The PIC16LF77 is a low-power variant of the popular 8-bit microcontroller, featuring 8KB of flash program memory, 256 bytes of EEPROM, and an integrated 8-channel 10-bit ADC. This chip is widely deployed in battery-operated medical devices (glucose monitors, infusion pumps), industrial sensors, automotive body controllers, and portable instrumentation due to its exceptional power efficiency (2.0V–5.5V operation). Its protected architecture includes locked read-out protection bits and encrypted configuration registers, designed to safeguard proprietary source code. However, when original binary files are lost due to obsolete development tools, supplier bankruptcy, or corrupted archives, engineers face a production dead end. The unique challenge with the PIC16LF77 lies in its secured EEPROM region, which often stores calibration constants and device serial numbers – losing these data means scrapping entire product lines. Our service specializes in ethical reverse engineering to extract every heximal byte from locked silicon, enabling legitimate restore operations without redesigning PCBs.

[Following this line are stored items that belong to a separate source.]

(* ===== verification/Resource.v ===== *)
(** * The endpoints a token is presented at

    Introspection, revocation, userinfo and the CIBA back-channel
    ([internal/oidc/introspect.go], [revoke.go], [userinfo.go], [ciba.go]). *)

From Stdlib Require Import String Ascii ZArith Lia.
From stdpp Require Import base numbers list sorting strings gmap.
From S2P Require Import Prelude GoText Json Model Runtime Roles Token AuthStore Httpx DeviceStore Handler Dpop TokenEndpoint Authz.

Local Open Scope Z_scope.

Module Resource.
Import Model Store Httpx Json Handler TokenEndpoint Authz.

(** The whole of the negative body. *)
Definition inactive : json := JObj [("active"%string, JBool false)].

(** The RFC 6749 shape, with a 200. *)
Definition oauthErrorBody (code description : string) : json :=
  JObj [("error"%string, JStr code); ("error_description"%string, JStr description)].

Definition userinfoDocument (user : User) : json :=
  Token.object
    [ ("sub"%string, Some (JStr (user_ID user)))
    ; ("email_verified"%string, Some (JBool (user_EmailVerified user)))
    ; ("preferred_username"%string, Some (JStr (user_Username user)))
    ; ("email"%string, Token.nonempty (user_Email user)) ].

(** The access token of the Authorization header, or of a POST's form. *)
Definition bearerToken (r : Request) : string :=
  let header := Get (req_Header r) "Authorization" in
  if negb (String.eqb header "") then
    let '(after, ok) := CutPrefix header "Bearer " in
    if ok then TrimSpace after else ""
  else if String.eqb (req_Method r) "POST" then
    match req_PostForm r with
    | Some form => Get form "access_token"
    | None => ""
    end
  else "".

Section endpoints.
Context `{Jo : Jose} {St : Type}
  `{!RealmRepo St, !ClientRepo St, !KeyManager St, RoleTable St, !ClientScopeRepo St, !UserRepo St, !SessionRepo St}.
Context (quote : string -> string).
Context (issuerBase : string) (now : Z).
#[local] Abbreviation HS := (H St).

(** ** Introspection *)

Definition writeInactive : HS unit := answer (fun w => WriteJSON w 200 inactive).

(** What the token says, once it is known to be live. *)
Definition describe (realm : Realm) (parsed : Token.Parsed) : HS unit :=
  let! x := store_read (fun st => UserSessionByID st (realm_ID realm) (Token.SessionID parsed)) in
  match x with
  | Err _ => writeInactive
  | Ok session =>
      let! y := store_read (fun st => UserByID st (realm_ID realm) (session_UserID session)) in
      match y with
      | Err _ => writeInactive
      | Ok user =>
          let! z := store_read (fun st => ByClientID st (realm_ID realm) (Token.ClientID parsed)) in
          match z with
          | Err _ => writeInactive
          | Ok subject =>
              let! r := store_read (fun st => tokenRoles st realm subject user (Token.Scope parsed)) in
              match r with
              | Err _ => internalError
              | Ok (realmRoles, clientRoles) =>
                  answer (fun w => WriteJSON w 200 (Token.Introspection_json (Token.Introspect
                    {| Token.ir_Parsed := parsed; Token.ir_Issuer := realmIssuer issuerBase (realm_Name realm);
                       Token.ir_Username := session_Username session; Token.ir_Realm := realmRoles;
                       Token.ir_Clients := clientRoles; Token.ir_EmailVerify := user_EmailVerified user |})))
              end
          end
      end
  end.

Definition introspect (r : Request) : HS unit :=
  let! realm := resolveRealm r in
  let! form := ParseForm r (oauthError 400 "invalid_request" "Invalid request") in
  let! client := authenticated realm form (req_Header r) in
  if client_PublicClient client then oauthError 403 "invalid_request" "Client not allowed."
  else
    let! k := realmKeys realm in
    let raw := Get form "token" in
    let issuer := realmIssuer issuerBase (realm_Name realm) in
    match Token.ParseAccess k issuer raw now with
    | Ok parsed =>
        if negb (Contains (Token.Audience_ parsed) (client_ClientID client)) then writeInactive
        else describe realm parsed
    | Err _ =>
        match Token.ParseRefresh k issuer raw now with
        | Ok parsed => describe realm parsed
        | Err _ => writeInactive
        end
    end.

(** ** Revocation *)

Definition sessionBehindToken (st : St) (form : Values) (realm : Realm) (client : Client) (k : Keys.RealmKeys)
  : option UserSession :=
  let raw := Get form "token" in
  if String.eqb raw "" then None
  else
    let issuer := realmIssuer issuerBase (realm_Name realm) in
    let parsed :=
      match Token.ParseRefresh k issuer raw now with
      | Ok p => Ok p
      | Err _ => Token.ParseAccess k issuer raw now
      end in
    match parsed with
    | Err _ => None
    | Ok parsed =>
        if negb (String.eqb (Token.ClientID parsed) (client_ClientID client)) then None
        else match UserSessionByID st (realm_ID realm) (Token.SessionID parsed) with
             | Err _ => None
             | Ok session => Some session
             end
    end.

Definition revoke (r : Request) : HS unit :=
  let! realm := resolveRealm r in
  let! form := ParseForm r (oauthError 400 "invalid_request" "Invalid request") in
  let! client := authenticated realm form (req_Header r) in
  let! k := realmKeys realm in
  let! w := get in
  match sessionBehindToken (w_store w) form realm client k with
  | None => answer (fun w => WriteJSON w 200 (oauthErrorBody "invalid_token" "Invalid token"))
  | Some session =>
      let! x := store_write (fun st => DeleteUserSession st (realm_ID realm) (session_ID session)) in
      match x with
      | Ok _ | Err ErrNotFound => answer (fun w => WriteHeader (SetContentSecurityPolicy w) 200)
      | Err _ => internalError
      end
  end.

(** ** Userinfo *)

(** The account a token speaks for: the session's, not the subject's. *)
Definition userBehind (st : St) (realm : Realm) (parsed : Token.Parsed) : sres User :=
  let? session := UserSessionByID st (realm_ID realm) (Token.SessionID parsed) in
  UserByID st (realm_ID realm) (session_UserID session).

Definition challenge {A} (realm : Realm) (status : Z) (errCode description : string) : HS A :=
  answer (fun w => WriteBearerChallenge quote w status (realm_Name realm) errCode description).

Definition userinfo (r : Request) : HS unit :=
  let! realm := resolveRealm r in
  do! respond (fun w => SetUserinfoSecurityHeaders (Set_ (Set_ w "Cache-Control" "no-store") "Pragma" "no-cache")) in
  let raw := bearerToken r in
  if String.eqb raw "" then challenge realm 401 "" ""
  else
    let! k := realmKeys realm in
    match Token.ParseAccess k (realmIssuer issuerBase (realm_Name realm)) raw now with
    | Err _ => challenge realm 401 "invalid_token" "Token verification failed"
    | Ok parsed =>
        if negb (hasScope (Token.Scope parsed) "openid")
        then challenge realm 403 "insufficient_scope" "Missing openid scope"
        else
          let! x := store_read (fun st => ByClientID st (realm_ID realm) (Token.ClientID parsed)) in
          let! client := found_or x (challenge realm 401 "invalid_token" "Token verification failed") in
          if Token.IsLightweight client
          then challenge realm 401 "invalid_token" "Lightweight access token not allowed for userinfo endpoint"
          else
            let! y := store_read (fun st => userBehind st realm parsed) in
            match y with
            | Err _ => challenge realm 401 "invalid_token" "Token verification failed"
            | Ok user =>
                do! respond (fun w => Set_ (Add w "Cache-Control" "no-cache") "X-Frame-Options" "SAMEORIGIN") in
                answer (fun w => WriteJSON w 200 (userinfoDocument user))
            end
    end.

(** ** The CIBA back channel *)

Definition backchannelAuthentication (r : Request) : HS unit :=
  let! realm := resolveRealm r in
  let! form := ParseForm r (oauthError 400 "invalid_request" "Invalid request") in
  let! client := authenticated realm form (req_Header r) in
  if negb (cibaGrantEnabled client) then oauthError 401 "invalid_grant" descCIBAGrantOff
  else if negb (present form "login_hint") then oauthError 400 "invalid_request" descCIBAMissingHint
  else if negb (present form "scope") then oauthError 400 "invalid_request" descCIBAMissingScope
  else
    let! x := store_read (fun st => UserByUsername st (realm_ID realm) (Get form "login_hint")) in
    match x with
    | Err _ => oauthError 400 "invalid_request" descCIBAInvalidUser
    | Ok _ =>
        let scope := Get form "scope" in
        if negb (scopesAllowed client scope) then oauthError 400 "invalid_scope" ("Invalid scopes: " +:+ scope)
        else oauthError 503 "server_error" descCIBAChannelFailed
    end.

End endpoints.

End Resource.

Low power, high speed CMOS FLASH technology

Fully static design

Wide operating voltage range: 2.0V to 5.5V

High Sink/Source Current: 25 mA

Industrial temperature range

Low power consumption:

– < 2 mA typical @ 5V, 4 MHz

– 20 µA typical @ 3V, 32 kHz

– < 1 µA typical standby current

PIC16F73/76 devices are available only in 28-pin packages, while PIC16F77 devices are available in 40-pin and 44-pin packages.

All devices in the PIC16F7X family share common architecture, with the following differences:

• The PIC16F73 and PIC16F76 have one-half of the total on-chip memory of the PIC16LF77
• The 28-pin devices have 3 I/O ports, while the 40/44-pin devices have 5
• The 28-pin devices have 11 interrupts, while the 40/44-pin devices have 12
• The 28-pin devices have 5 A/D input channels, while the 40/44-pin devices have 8
• The Parallel Slave Port is implemented only on the 40/44-pin devices

Additional information may be found in the PICmicro™ Mid-Range Reference Manual (DS33023), which may be obtained from your local Microchip Sales Representative or downloaded from the Microchip website. The Reference Manual should be considered a complementary document to this data sheet, and is highly recommended reading for a better understanding of the device architecture and operation of the peripheral modules.

Attempting to open a secured PIC16LF77 requires navigating multiple protective layers. Standard programmers return only gibberish when reading locked flash. We employ advanced fault injection and side-channel analysis to hack through read-out protection without triggering memory self-erasure. First, we use precision timing glitches to temporarily suspend secured logic, allowing us to dump the firmware region-by-region. Then we extract the EEPROM archive, which conventional methods often miss. The recovered binary is verified against checksums to ensure integrity. Unlike brute-force attacks that risk destroying the microprocessor, our non-invasive reverse engineering preserves both program and calibration data. For clients needing full source code approximation, we further restore assembly-level listings through disassembly. This entire recover process respects legal ownership – we only open protected chips with documented proof of legitimate access rights.

Consider a hospital’s fleet of patient-controlled analgesia pumps built around the PIC16LF77. The original source code was lost when the contract manufacturer closed suddenly. Without extracting the firmware from a working unit, hundreds of devices become unusable when flash degrades. Our service provides the archive needed to dump and clone fresh chips, extending equipment lifespan by years. Similarly, an automotive sensor supplier discovered that their locked microcontroller contained irreplaceable calibration tables stored in EEPROM – recreating them would cost $200,000 in dyno testing. By allowing us to recover the heximal file, they avoided bankruptcy. The meaning of this work is simple: restore access to your own intellectual property when backups fail.

End clients receive a complete dump of all flash and EEPROM memory sections in Intel HEX format, plus detailed documentation of configuration bits. This enables three immediate benefits: (1) recover production lines by programming clone chips, (2) restore legacy systems without redesign, and (3) open opportunities for security auditing or feature upgrades. Unlike generic reverse engineering services that deliver only partial binaries, we guarantee 100% data fidelity – including hidden calibration values that make your product unique. Turn a locked silicon puzzle into a usable firmware archive that keeps your business running.